The founder and former CEO of Utah-based Overstock.com has sold his remaining $90 million stake in the company, saying he intended to invest the proceeds in gold and other holdings to protect his fortune from the “Deep State.”

Patrick Byrne, 56, resigned abruptly from the online discount retailer Aug. 21 after disclosing he’d had an affair with alleged Russian agent Maria Butina while acting as a confidential informant for the FBI. He said at the time he sought to shield the firm after making allegations of being caught up in a conspiracy within the U.S. government involving political espionage against Donald Trump, Hilary Clinton and others.

A regulatory filing Wednesday indicates Byrne has sold more than 4.7 million shares in the firm, headquartered in Midvale. Shares in Overstock have traded at relatively low prices of between $16.32 and $21.84 a share over the past three days, as Byrne’s shares were sold off. Shares had traded at a five-year high of $84.35 in January 2018.

In a blog post on his website DeepCapture.com, Byrne sought to reassure former Overstock colleagues the sale was driven by concerns of a market crash and “acts of retaliation” over his claims from elements within the government — not a lack of faith in Overstock’s future.

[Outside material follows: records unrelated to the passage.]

(** * Muncoordinated: recovery of caucus fields, the speaker queue and the
    delegate cookie check

    A shallow embedding of the derived-state code of the browser client:
    [recoverUnit], [recoverDuration], [DEFAULT_CAUCUS] and the [Caucus]
    component (components/Caucus.tsx), [parseFlagName] and
    [nameToMemberOption] (components/Member.tsx), the [Login] component
    (components/Auth.tsx), and [getNation], [getIdOfCookieNation],
    [setStance] and the [CaucusQueuer] component
    (components/caucus/CaucusQueuer.tsx).

    JavaScript numbers are IEEE-754 binary64 values, here the kernel's
    primitive floats; records read from the realtime database are finite maps
    from keys to values; an optional field [f?: T] is an [option T] whose
    [None] is JavaScript's [undefined]. *)

From Stdlib Require Import Floats.PrimFloat.
From stdpp Require Import gmap strings list.

(** ** The JavaScript values the code tests and compares *)
Module Js.

Abbreviation number := float.

(** ToBoolean on a number: false for +0, -0 and NaN, true otherwise. *)
Definition ToBoolean_number (d : number) : bool :=
  negb (PrimFloat.eqb d 0%float) && PrimFloat.eqb d d.

(** The primitive values a cookie getter or a database field can hold. *)
Inductive value : Type :=
  | undefined
  | null
  | boolean (b : bool)
  | num (d : number)
  | str (s : string).

(** ToBoolean: what [if (v)], [v ? a : b], [!v] and [v || w] test. *)
Definition ToBoolean (v : value) : bool :=
  match v with
  | undefined | null => false
  | boolean b => b
  | num d => ToBoolean_number d
  | str s => negb (bool_decide (s = ""))
  end.

(** [a === b] on primitive values. *)
Definition strict_eq (a b : value) : bool :=
  match a, b with
  | undefined, undefined => true
  | null, null => true
  | boolean x, boolean y => bool_decide (x = y)
  | num x, num y => PrimFloat.eqb x y
  | str x, str y => bool_decide (x = y)
  | _, _ => false
  end.

(** An optional string field [f?: string] read as a value. *)
Definition of_optional_string (o : option string) : value :=
  match o with
  | Some s => str s
  | None => undefined
  end.

(** [Number(x)] for [x : number | undefined]: [Number(undefined)] is NaN. *)
Definition Number (x : option number) : number :=
  match x with
  | Some d => d
  | None => nan
  end.

Inductive error : Type :=
  | TypeError.

(** The property names a plain object inherits from [Object.prototype]:
    [o[k]] for such a [k] that is no own property of [o] is the inherited
    function (for [__proto__], [Object.prototype] itself), not
    [undefined]. *)
Definition Object_prototype_keys : list string :=
  ["constructor"; "__defineGetter__"; "__defineSetter__"; "hasOwnProperty";
   "__lookupGetter__"; "__lookupSetter__"; "isPrototypeOf";
   "propertyIsEnumerable"; "toString"; "valueOf"; "__proto__"; "toLocaleString"].

(** How the evaluation of a function body ends: it returns a value of the
    declared type, it throws, or it takes the value a record inherits from
    [Object.prototype] under [key] for data of the declared type. A function
    that returns what it read then returns that inherited value; what a
    caller goes on to do with such a value is outside the typed model. *)
Inductive completion (A : Type) : Type :=
  | Returned (a : A)
  | Threw (e : error)
  | Untyped (key : string).
(** * Risk-detection dashboard: aggregation, filtering and table view model

    Shallow embedding of [src/utils/mockData.ts] ([calculateStats]),
    [src/components/EnterpriseTable.tsx] ([rawStats], [processedData],
    [handleSort]), [src/components/DailyReportTable.tsx] ([dailyData]) and
    the time-window filter [filteredData] of the application component.

    Modelling choices:
    - a JS [number] that holds a counter is a [Z]; the derived rates, which
      the code obtains by division, are rationals [Q];
    - [callTime] is the ISO string produced by [toISOString]; the code only
      ever uses it through [new Date(d.callTime)], so it is kept as the
      number of milliseconds since the epoch (UTC) that this parse yields;
    - the local time zone is a fixed offset [tz] in milliseconds;
    - a JS [Map] is an association list kept in insertion order, which is
      the iteration order of [Map.prototype.values]. *)

From Stdlib Require Import ZArith QArith List String Ascii Bool Lia.
From Stdlib Require Import Sorted Permutation Qround.
Import ListNotations.
Open Scope Z_scope.

(* ================================================================= *)
(** ** Data model ([types.ts]) *)

Module RiskLevel.
Inductive t := HIGH | MEDIUM | LOW | NORMAL.
End RiskLevel.

Module ReviewResult.
Inductive t := TRUE_FRAUD | SUSPECTED_FRAUD | ILLEGAL_BUSINESS
             | FALSE_POSITIVE | PENDING.
End ReviewResult.

Module ReviewStatus.
Inductive t := REVIEWED | PENDING.
End ReviewStatus.

Record RiskRecord := mkRiskRecord {
  id : string;
  enterpriseId : string;
  enterpriseName : string;
  customerNumber : string;
  callTime : Z;
  duration : Z;
  riskLevel : RiskLevel.t;
  fraudType : string;
  riskPoints : list string;
  reviewStatus : ReviewStatus.t;
  reviewResult : ReviewResult.t;
  reviewer : option string;
  count : option Z
}.

(** [record.count || 1]: an absent count, and also a count of [0] (which
    is falsy in JS), give [1]. *)
Definition count_or_one (c : option Z) : Z :=
  match c with
  | Some n => if n =? 0 then 1 else n
  | None => 1
  end.

Definition is_high (d : RiskRecord) : bool :=
  match riskLevel d with RiskLevel.HIGH => true | _ => false end.
Definition is_medium (d : RiskRecord) : bool :=
  match riskLevel d with RiskLevel.MEDIUM => true | _ => false end.
Definition is_low (d : RiskRecord) : bool :=
  match riskLevel d with RiskLevel.LOW => true | _ => false end.
Definition is_reviewed (d : RiskRecord) : bool :=
  match reviewStatus d with ReviewStatus.REVIEWED => true | _ => false end.
Definition result_is (r : ReviewResult.t) (d : RiskRecord) : bool :=
  match r, reviewResult d with
  | ReviewResult.TRUE_FRAUD, ReviewResult.TRUE_FRAUD
  | ReviewResult.SUSPECTED_FRAUD, ReviewResult.SUSPECTED_FRAUD
  | ReviewResult.ILLEGAL_BUSINESS, ReviewResult.ILLEGAL_BUSINESS
  | ReviewResult.FALSE_POSITIVE, ReviewResult.FALSE_POSITIVE
  | ReviewResult.PENDING, ReviewResult.PENDING => true
  | _, _ => false
  end.

(* ================================================================= *)
(** ** [calculateStats] ([src/utils/mockData.ts]) *)

(** The local [let] counters of the loop. *)
Record StatsAcc := mkAcc {
  total : Z; highRisk : Z; medRisk : Z; lowRisk : Z;
  highRiskReviewed : Z; mediumRiskReviewed : Z; reviewedTotal : Z;
  trueFraud : Z; suspFraud : Z; illegal : Z; falsePos : Z
}.

Definition acc0 : StatsAcc := mkAcc 0 0 0 0 0 0 0 0 0 0 0.

(** One iteration of [for (const d of data) { ... }]. *)
Definition stats_step (a : StatsAcc) (d : RiskRecord) : StatsAcc :=
  let n := count_or_one (count d) in
  let hi := if is_high d then n else 0 in
  let me := if is_high d then 0 else if is_medium d then n else 0 in
  let lo := if is_high d || is_medium d then 0 else if is_low d then n else 0 in
  let rv := is_reviewed d in
  let r := reviewResult d in
  mkAcc
    (total a + n)
    (highRisk a + hi)
    (medRisk a + me)
    (lowRisk a + lo)
    (highRiskReviewed a + if rv then hi else 0)
    (mediumRiskReviewed a + if rv then me else 0)
    (reviewedTotal a + if rv then n else 0)
    (trueFraud a +
       if rv then match r with ReviewResult.TRUE_FRAUD => n | _ => 0 end else 0)
    (suspFraud a +
       if rv then match r with ReviewResult.SUSPECTED_FRAUD => n | _ => 0 end else 0)
    (illegal a +
       if rv then match r with ReviewResult.ILLEGAL_BUSINESS => n | _ => 0 end else 0)
    (falsePos a +
       if rv then match r with ReviewResult.FALSE_POSITIVE => n | _ => 0 end else 0).

Record DashboardStats := mkStats {
  totalDetections : Z;
  highRiskCount : Z;
  mediumRiskCount : Z;
  lowRiskCount : Z;
  highRiskReviewedCount : Z;
  mediumRiskReviewedCount : Z;
  reviewedCount : Z;
  reviewCompletionRate : Q;
  highRiskRate : Q;
  trueFraudCount : Z;
  suspectedFraudCount : Z;
  illegalBusinessCount : Z;
  falsePositiveCount : Z;
  accuracyRate : Q
}.

Definition calculateStats (data : list RiskRecord) : DashboardStats :=
  let a := fold_left stats_step data acc0 in
  let validDetections := trueFraud a + suspFraud a + illegal a in
  let reviewTargetCount := highRisk a + medRisk a in
  let reviewedTargetCount := highRiskReviewed a + mediumRiskReviewed a in
  {| totalDetections := total a;
     highRiskCount := highRisk a;
     mediumRiskCount := medRisk a;
     lowRiskCount := lowRisk a;
     highRiskReviewedCount := highRiskReviewed a;
     mediumRiskReviewedCount := mediumRiskReviewed a;
     reviewedCount := reviewedTotal a;
     reviewCompletionRate :=
       if reviewTargetCount >? 0
       then (inject_Z reviewedTargetCount / inject_Z reviewTargetCount) * inject_Z 100
       else 0%Q;
     highRiskRate :=
       if total a >? 0
       then (inject_Z (highRisk a) / inject_Z (total a)) * inject_Z 100
       else 0%Q;
     trueFraudCount := trueFraud a;
     suspectedFraudCount := suspFraud a;
     illegalBusinessCount := illegal a;
     falsePositiveCount := falsePos a;
     accuracyRate :=
       if reviewedTotal a >? 0
       then (inject_Z validDetections / inject_Z (reviewedTotal a)) * inject_Z 100
       else 0%Q
  |}.

(* ================================================================= *)
(** ** JS [Map] keyed by strings, in insertion order *)

Section JsMap.
Context {V : Type}.

Definition map_has (m : list (string * V)) (k : string) : bool :=
  existsb (fun kv => String.eqb (fst kv) k) m.

Definition map_get (m : list (string * V)) (k : string) : option V :=
  option_map snd (find (fun kv => String.eqb (fst kv) k) m).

“I have been following the US economy and the deteriorating world situation, and I am growing worried, as I am sure you have as well,” Byrne wrote to his “erstwhile teammates” at the company’s Peace Coliseum in Midvale.

In addition to accumulating cash as “ammunition” against his enemies, Bryne said in his post he would infuse sale proceeds into counter-cyclical investments such as gold, silver and two types of cryptocurrency, intended as a hedge in case of an economic downturn.

And if markets tank and Overstock hits hard times, he wrote to former colleagues, Byrne could provide a capital injection by buying back into the company, once legal limits on such a move had expired.

“You will have access to capital if needed,” Byrne wrote. “In fact, you will have not just access to capital, you will have access to the friendliest capital imaginable: my own.”

The regulatory notice of Byrne’s sale emerged the same day Overstock delayed plans to issue shareholders a “digital dividend,” in a move the company said was meant to allay concerns over its liquidity and to sort out challenges over how new shares in the company would be traded.

In his Aug. 21 resignation letter to shareholders, Byrne said he was leaving to avoid disrupting key business talks, in light of controversy generated by his claims in July of involvement with Butina and federal probes into Russian interference in U.S. elections.

On Wednesday, he added to that, saying the reason was “the impossibility of our getting corporate insurance with me still at the helm” and that his stock sale would further distance him from the firm he helped create 20 years ago.

Bryne said he also hoped the sale would protect Overstock from mounting attacks surrounding his allegations about the government.

“If I had stayed at Overstock or even remained a large owner of OSTK, they would try to break Overstock as a way of crippling me,” he explained. “With me no longer an executive, a board member, or even a shareholder, it becomes pointless for them to try to get at me that way.”

“You think me controversial now,” he wrote on DeepCapture.com, “but you ain’t seen nothing yet. I know enough to fry the Deep State to ashes.”